Makeup brush hair, which is made up of tiny scales in organic hair or a microscopically rough surface texture in synthetic hair, can accumulate bacteria, oil, dust, and dirt — all of which can aid the growth of even more bacteria, which can, in turn, cause and aggravate skin conditions such as acne.
Anyhow, let’s start with the issue of frequency. How often should you clean your brushes? Heloise says you should wash them “one to two times per month.” Makeup artist and makeup brush seller Sonia Kashuk says once a week. Allure magazine – the Beauty Expert – also says once a week. Some makeup artists suggest once a day. We think it depends on what you’re using the brush for and how sensitive skin is to bacteria. For example, if you use your brush to apply liquid or cream foundation, you should probably clean that brush every day. If it’s a brush you only use for powder blush, and you only use one blush color, maybe you don’t need to clean it as often. No matter what, you definitely do NOT want to be in the 45% of women who never washes their brushes.
It’s not just an issue of removing dirt and bacteria – although that’s certainly the biggest issue – but dirty makeup brushes will also muddy your makeup colors and contaminate your makeup, as the dirt, oil and bacterial mix with makeup in undesirable ways. Also, a dirty brush may not apply makeup that well simply because the previous product is hardened on the brush, which may cause streaking.
Because deep cleaning brushes with soap and water can be so time consuming, there is now a whole market for “light cleaning” or “spot cleaning” products, which involve wiping product off a brush with a paper towel.
Now, is there a best way or product to clean your makeup brushes? Honestly, it largely depends on what kind of makeup you have caked on them. Whatever way you can get the crud off is worthwhile.
But the most important thing is this: JUST DO IT!
Top Five Brush-Cleaning Videos
We’ve picked our favorite brush-cleaning videos to help you find the best way for you and to inspire you to take action! And while these are our favorite brush-cleaning videos, a few do have some misinformation, which we’ll note where appropriate.
The late Talia Castellano, known as beauty vlogger TaliaJoy18, shows how she does a light cleaning in-between deep cleaning.
Beauty vlogger Kandee Johnson shows her method of deep cleaning brushes with olive oil and any soap.
*Now, Kandee says if you get water in the ferrule of your brush that it can rust. This is an old wive’s tail that was probably true a long time ago. But today, virtually all makeup brush ferrules are made of aluminum (most of market) or brass (high end of market). Both of those materials are non-ferrous, which means they do not contain iron and CANNOT rust.
JuicyStar07 explains the difference between light or spot cleaning and deep cleaning, which she says she does once a week. She endorses Enkore’s makeup brush cleaning technique! (We love Enkore, and highly recommend him. He also ranks as our No. 3 favorite brush-loving guy!)

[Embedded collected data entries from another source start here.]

Lemma par_body_audit st r st' :
  audit_inv ids deps st →
  par_body env st = (r, st') →
  audit ids deps (execution st') (trace st')
  ∧ (r = Ok tt → audit_inv ids deps st').
Proof.
  intros Hinv H.
  pose proof (par_body_inv env deps (λ s x, faithful_elem env s x faithful)
                st r st' (ai_loop _ _ _ Hinv) H) as [Hsafe' Hloop'].
  unfold par_body in H.
  destruct (ready_steps _ _ _) as [ready|err] eqn:Hready.
  2:{ simplify_eq. split; [apply Hinv|done]. }
  destruct (start_tasks ready st) as [r1 st1] eqn:Hstart.
  destruct (start_tasks_audit ready st r1 st1 Hinv) as [-> Hinv1]; [| |exact Hstart|].
  { apply (sublist_NoDup _ (set_iter env (remaining_steps st)));
      [by apply faithful_NoDup|].
    eapply ready_steps_sublist; [|exact Hready].
    apply (li_ids _ _ (ai_loop _ _ _ Hinv)). }
  { intros step Hstep.
    destruct (ready_steps_elem _ _ _ _ step Hready Hstep) as (sid & Hsid & Hm & Hr).
    pose proof (li_ids _ _ (ai_loop _ _ _ Hinv) _ _ Hm) as Hsid_eq.
    pose proof (li_shape _ _ (ai_loop _ _ _ Hinv) sid) as Hd.
    rewrite Hm in Hd. cbn in Hd.
    apply (faithful_elem env) in Hsid; [|done].
    rewrite Hsid_eq. split; [done|]. split; [done|].
    intros d. by apply is_ready_true. }
  case_bool_decide; [simplify_eq; split; [apply Hinv1|done]|].
  pose proof (finish_tasks_audit (wait env st1) st1 Hinv1) as Hinv2.
  injection H as <- <-. cbn.
  destruct Hinv2 as [Hloop Haudit Hrem Hfresh].
  split; [done|]. intros _. split; cbn; try done. by apply Hloop'.
Qed.

Lemma parallel_loop_audit fuel : ∀ st,
  audit_inv ids deps st →
  audit ids deps (execution (parallel_loop env fuel st).2)
        (trace (parallel_loop env fuel st).2).
Proof.
  induction fuel as [|fuel IH]; intros st Hinv; cbn [parallel_loop];
    destruct (_ && _); try apply Hinv.
  destruct (par_body env st) as [[[]|err] st1] eqn:Hb;
    apply par_body_audit in Hb as [Hs Hl]; try done.
  apply IH. by apply Hl.
Qed.
End audit_loops.

Lemma safe_ext deps deps' e tr :
  (∀ k, deps k = deps' k) → safe deps e tr → safe deps' e tr.
Proof.
  intros Hext [S1 S2 S3 S4 S5]. split; try done.
  intros sid ds d Hst Hds. rewrite <- Hext in Hds. by eapply S1.
Qed.

Lemma audit_ext ids deps deps' e tr :
  (∀ k, deps k = deps' k) → audit ids deps e tr → audit ids deps' e tr.
Proof.
  intros Hext [A1 A2 A3 A4 A5 A6 A7 A8 A9 A10]. split; try done.
  intros tr1 tr2 sid ds d Heq Hds. rewrite <- Hext in Hds. by eapply A10.
Qed.

Lemma step_ids_of_apply_runtime_parameters sts runtime :
  step_ids_of (_apply_runtime_parameters sts runtime) = step_ids_of sts.
Proof.
  unfold step_ids_of. fold (ids_of (_apply_runtime_parameters sts runtime)).
  by rewrite apply_runtime_parameters_ids.
Qed.

Lemma initial_state_audit e sts :
  completed_steps e = [] → failed_steps e = [] →
  results e = ∅ → errors e = ∅ →
  audit_inv (step_ids_of sts) (deps_of sts) (initial_state e sts []).
Proof.
  intros Hc Hf Hr He. split; cbn.
  - by apply initial_state_inv.
  - split; rewrite ?Hc, ?Hf, ?Hr, ?He; cbn.
    + apply NoDup_nil_2.
    + apply NoDup_nil_2.
    + intros ? H. by apply elem_of_nil in H.
    + intros ? H. by apply elem_of_nil in H.
    + by rewrite dom_empty_L.
    + by rewrite dom_empty_L.
    + apply NoDup_nil_2.
    + intros ? H. by apply elem_of_nil in H.
    + intros ? H. by apply elem_of_nil in H.
    + intros tr1 tr2 sid ds d Heq. by destruct tr1.
  - done.
  - intros sid _ H. by apply elem_of_nil in H.
Qed.
(** From 640 px on the ratio is within its bounds, but its share of the
    container, as a product in binary64, can fall just short of 320: at
    646 px with the pointer on the left edge, what the upper bound leaves
    is 319.99999999999994; at 1077 px with the pointer on the right edge,
    the lower bound's share is below 320 as well. *)
Example share_can_fall_short :
  let leftmost := handleMouseMove (Some (mkRect 0 646)) 0 0.5 in
  let rightmost := handleMouseMove (Some (mkRect 0 1077)) 1077 0.5 in
  leftmost = maxRatio 646
  /\ (share (1 - leftmost) 646 <? MIN_PANEL_WIDTH) = true
  /\ rightmost = minRatio 1077
  /\ (share rightmost 1077 <? MIN_PANEL_WIDTH) = true.
Proof. repeat split. Qed.

(** C10 (amended).  A mouse move over an attached container whose raw ratio
    [1 - mouseX / containerWidth] is a number gives a ratio between
    [MIN_PANEL_WIDTH / containerWidth] and
    [1 - MIN_PANEL_WIDTH / containerWidth] whenever these bounds are ordered
    (they are from 640 px on, see [ratio_bounds_by_width]), and gives
    the lower bound, which is then above the upper one, when they are
    crossed.  Nothing is said of pixels: the product of the ratio and the
    width is rounded (see [share_can_fall_short]), and the panels' least
    width is a matter of the page's style. *)
Theorem handleMouseMove_clamped rect clientX splitRatio :
  isNumber (rawRatio rect clientX) ->
  (le (minRatio (width rect)) (maxRatio (width rect)) ->
   le (minRatio (width rect)) (handleMouseMove (Some rect) clientX splitRatio)
   /\ le (handleMouseMove (Some rect) clientX splitRatio) (maxRatio (width rect)))
  /\ ((maxRatio (width rect) <? minRatio (width rect)) = true ->
      handleMouseMove (Some rect) clientX splitRatio = minRatio (width rect)).
Proof.
  intros Hraw. rewrite handleMouseMove_attached. split.
  - apply clamp_in_range, Hraw.
  - apply clamp_crossed, Hraw.
Qed.

Lemma handleMouseMove_clamped_witness :
  let wide := mkRect 16 1296 in
  let narrow := mkRect 0 500 in
  (le (minRatio 1296) (handleMouseMove (Some wide) 116 0.5)
   /\ le (handleMouseMove (Some wide) 116 0.5) (maxRatio 1296))
  /\ handleMouseMove (Some narrow) 250 0.5 = minRatio 500.
Proof.
  intros wide narrow. split.
  - apply (proj1 (handleMouseMove_clamped wide 116 0.5 eq_refl)). reflexivity.
  - apply (proj2 (handleMouseMove_clamped narrow 250 0.5 eq_refl)). reflexivity.
Defined.

Example handleMouseMove_samples :
  handleMouseMove (Some (mkRect 0 1280)) 0 0.5 = 0.75
  /\ handleMouseMove (Some (mkRect 0 1280)) 640 0.5 = 0.5
  /\ handleMouseMove (Some (mkRect 0 1280)) 1280 0.5 = 0.25
  /\ handleMouseMove None 1280 0.5 = 0.5
  /\ is_nan (handleMouseMove (Some (mkRect 0 0)) 0 0.5) = true.
Proof. repeat split. Qed.
Lemma split_last_segment q n :
  validName n →
  q = n ∨ (∃ parent, q = parent ++ SLASH :: n) →
  ∃ pre, split SLASH q = pre ++ [n].
Proof.
  intros [_ Hslash] [->|[parent ->]].
  - exists []. by apply split_no_sep.
  - exists (split SLASH parent). by rewrite split_app, (split_no_sep SLASH n).
Qed.

Lemma lastComponent_last_segment q n :
  validName n →
  q = n ∨ (∃ parent, q = parent ++ SLASH :: n) →
  lastComponent q = n.
Proof.
  intros Hn Hq. destruct (split_last_segment q n Hn Hq) as [pre E].
  destruct Hn as [[Hne _] _].
  unfold lastComponent. rewrite E, reverse_app, reverse_singleton.
  cbn [app]. rewrite filter_cons. by rewrite decide_True.
Qed.

(** A child joined to a path is the last component of the result. *)
Lemma join2_child_suffix s n :
  validName n → join2 s n = n ∨ ∃ parent, join2 s n = parent ++ SLASH :: n.
Proof.
  intros Hvalid. pose proof Hvalid as [Hreg Hslash].
  assert (n ≠ []) as Hn by (by destruct Hreg).
  unfold join2. destruct s as [|c s], n as [|d n]; try done.
  - apply (normalize_last _ []); [done| |by apply (endsWithSlash_child [])].
    by apply split_no_sep.
  - apply (normalize_last _ (split SLASH (c :: s))); [done| |].
    + change ((c :: s) ++ [SLASH] ++ d :: n) with ((c :: s) ++ SLASH :: d :: n).
      by rewrite split_app, (split_no_sep SLASH (d :: n)).
    + rewrite app_assoc. by apply endsWithSlash_child.
Qed.

(** The path reported for a listed entry, taken apart: it ends in the
    name of the entry, and what stands before the name is resolved to
    the directory that was listed. *)
Lemma listed_path
    (envRoot : option jsstring) (cwd : jsstring) (fs : ReadFS) (q : Query)
    (item : FileItem) :
  let root := getStaticFilesRoot envRoot in
  let requested := orDefault (q_path q) [SLASH] in
  let s := stripDotDots (normalize requested) in
  let fullPath := join2 root s in
  item ∈ files (body (GET root cwd fs q).1) →
  (∀ d es e, readdir fs d = Some es → e ∈ es → validName (d_name e)) →
  BACKSLASH ∉ requested → BACKSLASH ∉ name item →
  validName (name item)
  ∧ startsWith (resolve cwd fullPath) (resolve cwd root) = true
  ∧ (∃ stats, stat fs (join2 fullPath (name item)) = Some stats
              ∧ size item = st_size stats)
  ∧ ∃ parent,
      path item = parent ++ SLASH :: name item
      ∧ isAbsolute (orElse parent [SLASH]) = true
      ∧ foldl (normStep false) [] (split SLASH (orElse parent [SLASH]))
        = foldl (normStep false) [] (split SLASH s)
      ∧ stack cwd fullPath
        = foldl (normStep false) [] (split SLASH s) ++ stack cwd root
      ∧ key cwd (join2 root (stripDotDots (normalize (path item))))
        = key cwd fullPath ++ [name item].
Proof.
  intros root requested s fullPath Hin Hnames Hreq Hname.
  assert (root ≠ []) as Hroot by apply getStaticFilesRoot_nonempty.
  apply listed_item in Hin as (entries & e & stats & Hl & He & Hst & _ & ->).
  cbn [itemOf name path size] in *.
  pose proof Hl as (_ & Hguard & _ & Hrd).
  pose proof (Hnames _ _ _ Hrd He) as Hvalid.
  fold requested in Hguard, Hrd. fold s in Hguard, Hrd. fold fullPath in Hguard, Hrd.
  set (n := d_name e) in *.
  split; [done|]. split; [done|]. split; [by exists stats|].
  assert (BACKSLASH ∉ join2 s n) as Hclean.
  { intros [H|[H|[H|H]]]%join2_chars; try done.
    apply stripDotDots_chars, normalize_chars in H as [H|[H|H]]; done. }
  rewrite backslashesToSlashes_id by done.
  set (p := if startsWith (join2 s n) [SLASH] then join2 s n else SLASH :: join2 s n).
  assert (foldl (normStep false) [] (split SLASH p)
          = n :: foldl (normStep false) [] (split SLASH s)) as Hp.
  { rewrite <- foldl_join2_child by done. unfold p.
    destruct (startsWith (join2 s n) [SLASH]); [done|].
    by rewrite split_cons_sep. }
  assert (∃ parent, p = parent ++ SLASH :: n ∧ isAbsolute (orElse parent [SLASH]) = true)
    as (parent & Ep & Habs).
  { destruct Hvalid as [Hreg Hslash].
    assert (n ≠ []) as Hn by (by destruct Hreg).
    unfold p. destruct (join2_child_suffix s n ltac:(done)) as [->|[parent ->]].
    - destruct n as [|c n']; [done|]. cbn [startsWith].
      destruct (N.eqb_spec c SLASH) as [->|_].
      + exfalso. apply Hslash, list_elem_of_here.
      + cbn [andb]. by exists [].
    - destruct parent as [|c parent].
      + cbn [app startsWith]. rewrite N.eqb_refl, andb_true_l.
        destruct n; by exists [].
      + cbn [app startsWith].
        destruct (N.eqb_spec c SLASH) as [->|_]; cbn [andb].
        * replace (startsWith (parent ++ SLASH :: n) []) with true
            by (by destruct (parent ++ SLASH :: n)).
          by exists (SLASH :: parent).
        * by exists (SLASH :: c :: parent). }
  assert (stack cwd fullPath
          = foldl (normStep false) [] (split SLASH s) ++ stack cwd root) as Hfull.
  { unfold fullPath. rewrite stack_join2 by done. by apply served_stack. }
  exists parent. split; [done|]. split; [done|]. split; [|split; [done|]].
  - destruct Hvalid as [Hreg Hslash].
    rewrite Ep, split_app, foldl_app, (split_no_sep SLASH n) in Hp by done.
    cbn [foldl] in Hp. rewrite normStep_regular in Hp by done.
    injection Hp as Hp. by destruct parent.
  - assert (isAbsolute p = true) as Hpabs by (rewrite Ep; by destruct parent).
    change (key cwd (join2 root (stripDotDots (normalize p))) = key cwd fullPath ++ [n]).
    rewrite !key_stack, stack_absolute_request by done.
    by rewrite Hp, Hfull, <- reverse_cons.
Qed.
(** [s.replace(/\s+/g, ' ')]: every maximal run of white space becomes
    one space. *)
Fixpoint collapse_spaces (s : string) : string :=
  match s with
  | EmptyString => EmptyString
  | String c s' =>
      if is_space c then
        match s' with
        | String d _ => if is_space d then collapse_spaces s'
                        else String " "%char (collapse_spaces s')
        | EmptyString => String " "%char EmptyString
        end
      else String c (collapse_spaces s')
  end.

(** Drops the white space at the end of [s]. *)
Fixpoint trim_end (s : string) : string :=
  match s with
  | EmptyString => EmptyString
  | String c s' =>
      match trim_end s' with
      | EmptyString => if is_space c then EmptyString else String c EmptyString
      | t => String c t
      end
  end.

(** [s.trim()]. *)
Definition trim (s : string) : string := trim_end (skip_spaces s).

(** [arr.join(sep)]. *)
Fixpoint join (sep : string) (parts : list string) : string :=
  match parts with
  | [] => EmptyString
  | [p] => p
  | p :: rest => (p ++ sep ++ join sep rest)%string
  end.

(** The loop of the extractors that keeps the longest text read so far:
    [if (t.length > answerText.length) answerText = t]. *)
Definition keep_longest (answerText : string) (candidates : list string)
  : string :=
  fold_left
    (fun best t => if String.length best <? String.length t then t else best)
    candidates answerText.

(** ** What an execution does to the outside *)

Inductive Event : Type :=
| EvGoto                      (* page.goto(...) *)
| EvSubmit                    (* the call of submitQuery *)
| EvInsertText (text : string)(* Input.insertText through the CDP session *)
| EvExtract                   (* one call of extractAnswer by the loop *)
| EvChunk (delta : string)    (* onChunk(delta) *)
| EvPageClose                 (* page.close() *)
| EvContextClose.             (* context.close() *)

(** The deltas handed to [onChunk], in emission order. *)
Fixpoint chunks (t : list Event) : list string :=
  match t with
  | [] => []
  | EvChunk d :: t' => d :: chunks t'
  | _ :: t' => chunks t'
  end.
(** C3, as stated, fails: when the renewal draws for the new update token
    the bytes that gave the old one, the old value is the new value and a
    second renewal presenting it succeeds. *)
Lemma spent_update_token_can_renew_again :
  app.update_session store_a (bearer (update_token alice)) draws_repeat_update
  = Ok ((JDict (app.tokens_body
                  (User.renew_session alice draws_repeat_update)), 200),
        [User.renew_session alice draws_repeat_update])
  /\ app.update_session [User.renew_session alice draws_repeat_update]
       (bearer (update_token alice)) draws_b
     = Ok ((JDict (app.tokens_body
                     (User.renew_session
                        (User.renew_session alice draws_repeat_update)
                        draws_b)), 200),
           [User.renew_session (User.renew_session alice draws_repeat_update)
                               draws_b]).
Proof. split; vm_compute; reflexivity. Qed.

(** ** Every route keeps the constraints of the schema *)

Lemma NoDup_snoc {A : Type} (l : list A) (x : A) :
  NoDup l -> ~ In x l -> NoDup (l ++ [x]).
Proof.
  induction l as [|a l IH]; simpl; intros ND NI.
  - constructor; [intros []|constructor].
  - inversion ND as [|? ? Ha ND']; subst. constructor.
    + intros I. apply in_app_or in I. destruct I as [I|[->|[]]].
      * contradiction.
      * apply NI. now left.
    + apply IH; [assumption|]. intros I. apply NI. now right.
Qed.

Lemma NoDup_map_eq {A B : Type} (f : A -> B) (l : list A) (x y : A) :
  NoDup (map f l) -> In x l -> In y l -> f x = f y -> x = y.
Proof.
  induction l as [|a l IH]; simpl; [intros _ []|].
  intros ND Ix Iy E. inversion ND as [|? ? Ha ND']; subst.
  destruct Ix as [->|Ix], Iy as [->|Iy].
  - reflexivity.
  - exfalso. apply Ha. rewrite E. now apply in_map.
  - exfalso. apply Ha. rewrite <- E. now apply in_map.
  - now apply IH.
Qed.

Lemma find_app_some {A : Type} (p : A -> bool) (l l' : list A) (x : A) :
  find p l = Some x -> find p (l ++ l') = Some x.
Proof.
  induction l as [|a l IH]; simpl; [discriminate|].
  destruct (p a); [trivial|exact IH].
Qed.

Lemma find_replace {A : Type} (p : A -> bool) (l1 l2 : list A) (x x' : A) :
  p x = false -> p x' = false ->
  find p (l1 ++ x' :: l2) = find p (l1 ++ x :: l2).
Proof.
  intros Px Px'. induction l1 as [|a l1 IH]; simpl.
  - now rewrite Px, Px'.
  - destruct (p a); [reflexivity|exact IH].
Qed.

Lemma logout_wf (st : Store) (h : option pystr) (nc ns : datetime) :
  wf st -> wf (snd (app.logout st h nc ns)).
Proof.
  intros W.
  destruct (logout_store st h nc ns) as [->|(t & user & _ & F & _ & ->)];
    [exact W|].
  destruct (find_split _ _ _ F) as (l1 & l2 & -> & _ & _). simpl.
  rewrite update_row_split by (apply (wf_key _ W) || reflexivity).
  now apply (wf_replace_same l1 l2 user).
Qed.

Lemma update_session_wf (st st' : Store) (h : option pystr) (d : Draws)
    (resp : app.response) :
  wf st -> app.update_session st h d = Ok (resp, st') -> wf st'.
Proof.
  intros W U. unfold app.update_session, users_dao.renew_session in U.
  destruct (app.extract_token h) as [err|t]; [now injection U as _ <-|].
  destruct (users_dao.get_user_by_update_token st t) as [user|] eqn:F;
    [|now injection U as _ <-].
  destruct (token_clash st (User.renew_session user d)) eqn:C;
    [discriminate|].
  simpl in U. injection U as _ <-.
  destruct (find_split _ _ _ F) as (l1 & l2 & -> & _ & _).
  rewrite update_row_split by (apply (wf_key _ W) || reflexivity).
  assert (K : forall r, In r (l1 ++ l2) ->
                session_token r <> session_token (User.renew_session user d)
                /\ update_token r <> update_token (User.renew_session user d)).
  { intros r I.
    assert (I' : In r (l1 ++ user :: l2))
      by (apply in_app_or in I; apply in_or_app; simpl; tauto).
    pose proof (existsb_false _ _ r C I') as B. cbv beta in B.
    assert (Nid : id r <> id user).
    { pose proof (wf_key _ W) as ND. rewrite map_app in ND. simpl in ND.
      apply in_app_or in I. destruct I as [I|I].
      - apply (NoDup_app_cons_l _ _ _ _ ND). now apply in_map.
      - apply (NoDup_app_cons_r _ _ _ _ ND). now apply in_map. }
    change (id (User.renew_session user d)) with (id user) in B.
    rewrite (id_eqb_neq _ _ Nid) in B. simpl in B.
    apply orb_false_iff in B. destruct B as [B1 B2].
    split; now apply pystr_eqb_neq. }
  destruct W as [Hi Hk He Hs Hu].
  rewrite map_app in Hk, He, Hs, Hu. simpl in Hk, He, Hs, Hu.
  constructor; rewrite ?map_app; simpl; try assumption.
  - intros row I. apply in_app_or in I. destruct I as [I|[<-|I]].
    + apply Hi, in_or_app. now left.
    + apply (Hi user), in_or_app. right. now left.
    + apply Hi, in_or_app. right. now right.
  - apply (NoDup_replace _ _ _ _ Hs). rewrite <- map_app. intros I.
    apply in_map_iff in I. destruct I as (r & E & I).
    now apply (proj1 (K r I)).
  - apply (NoDup_replace _ _ _ _ Hu). rewrite <- map_app. intros I.
    apply in_map_iff in I. destruct I as (r & E & I).
    now apply (proj2 (K r I)).
Qed.

(** A registration leaves the table as it was or appends one row. *)
Lemma register_account_store (lib : Bcrypt) (st st' : Store)
    (body : app.register_body) (salt16 : bytes) (d : Draws)
    (resp : app.response) :
  wf st ->
  app.register_account st body salt16 d = Ok (resp, st') ->
  wf st' /\ (st' = st \/ exists row, st' = (st ++ [row])%list).
Proof.
  intros W R. unfold app.register_account, users_dao.create_user in R.
  destruct (app.b_email body) as [e|]; [|injection R as _ <-; auto].
  destruct (app.b_password body) as [p|]; [|injection R as _ <-; auto].
  destruct (app.b_name body) as [n|]; [|injection R as _ <-; auto].
  destruct (app.b_username body) as [un|]; [|injection R as _ <-; auto].
  destruct (app.b_contact body) as [c|]; [|injection R as _ <-; auto].
  cbn [User.kw_email] in R.
  destruct (users_dao.get_user_by_email st e) as [old|];
    [simpl in R; injection R as _ <-; auto|].
  destruct (User.__init__ _ salt16 d) as [user|x]; [|discriminate].
  simpl in R.
  destruct (insert_clash st user) eqn:C; [discriminate|].
  simpl in R. injection R as _ <-.
  split; [|right; eexists; reflexivity].
  assert (K : forall r, In r st ->
                email r <> email user
                /\ session_token r <> session_token user
                /\ update_token r <> update_token user).
  { intros r I. pose proof (existsb_false _ _ r C I) as B. cbv beta in B.
    apply orb_false_iff in B. destruct B as [B B3].
    apply orb_false_iff in B. destruct B as [B1 B2].
    repeat split; now apply pystr_eqb_neq. }
  destruct W as [Hi Hk He Hs Hu].
  constructor; rewrite ?map_app; simpl.
  - intros row I. apply in_app_or in I. destruct I as [I|[<-|[]]].
    + now apply Hi.
    + discriminate.
  - apply NoDup_snoc; [assumption|]. intros I.
    apply in_map_iff in I. destruct I as (r & E & I).
    pose proof (next_id_above st r _ I E). lia.
  - apply NoDup_snoc; [assumption|]. intros I.
    apply in_map_iff in I. destruct I as (r & E & I).
    now apply (proj1 (K r I)).
  - apply NoDup_snoc; [assumption|]. intros I.
    apply in_map_iff in I. destruct I as (r & E & I).
    now apply (proj1 (proj2 (K r I))).
  - apply NoDup_snoc; [assumption|]. intros I.
    apply in_map_iff in I. destruct I as (r & E & I).
    now apply (proj2 (proj2 (K r I))).
Qed.

(** The schema is an invariant of the service. *)
Lemma serve_wf (lib : Bcrypt) (st : Store) (r : request) :
  wf st -> wf (serve st r).
Proof.
  intros W. destruct r as [body s d|e p|h d|h now|h nc ns]; simpl.
  - destruct (app.register_account st body s d) as [[resp st']|x] eqn:R;
      [|exact W].
    exact (proj1 (register_account_store _ _ _ _ _ _ _ W R)).
  - destruct (app.login st e p) as [[resp st']|x] eqn:L; [|exact W].
    now rewrite (login_store _ _ _ _ _ _ L).
  - destruct (app.update_session st h d) as [[resp st']|x] eqn:U; [|exact W].
    exact (update_session_wf _ _ _ _ _ W U).
  - exact W.
  - now apply logout_wf.
Qed.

Vlogger Michelle Phan, who says she washes her brushes every day, uses Dawn antibacterial dish soap and olive oil in an artist-y kind of cleaning technique.
*We back Michelle’s advice to not store brushes hair-side up, which just allows dirt and dust to settle on the part of the brush that touches your skin, which is not advisable. We also agree with her that if you allow water to soak into the ferrule, it could damage the glue used in the hair assembly. Brush manufacturers commonly use non-water-soluble epoxy to assemble brushes, which is water-resistant but not waterproof. So if you allow the water to really soak in there, it could loosen the glue. But you’d have to let it really, really soak to have a problem. So, yes, soaking brushes=bad, no matter what you might read on some blogs, where people are soaking their brushes in an effort to speed up brush cleaning.
Makeup Geek Marlena, who (seriously!) advises collecting all of these items for a most thorough day of OCD-style brush cleaning: 1.) a bar of soap; 2.) a sponge; 3.) olive oil; 4.) baby shampoo or other liquid soap; 5.) rubbing alcohol; and 6.) clear nail polish.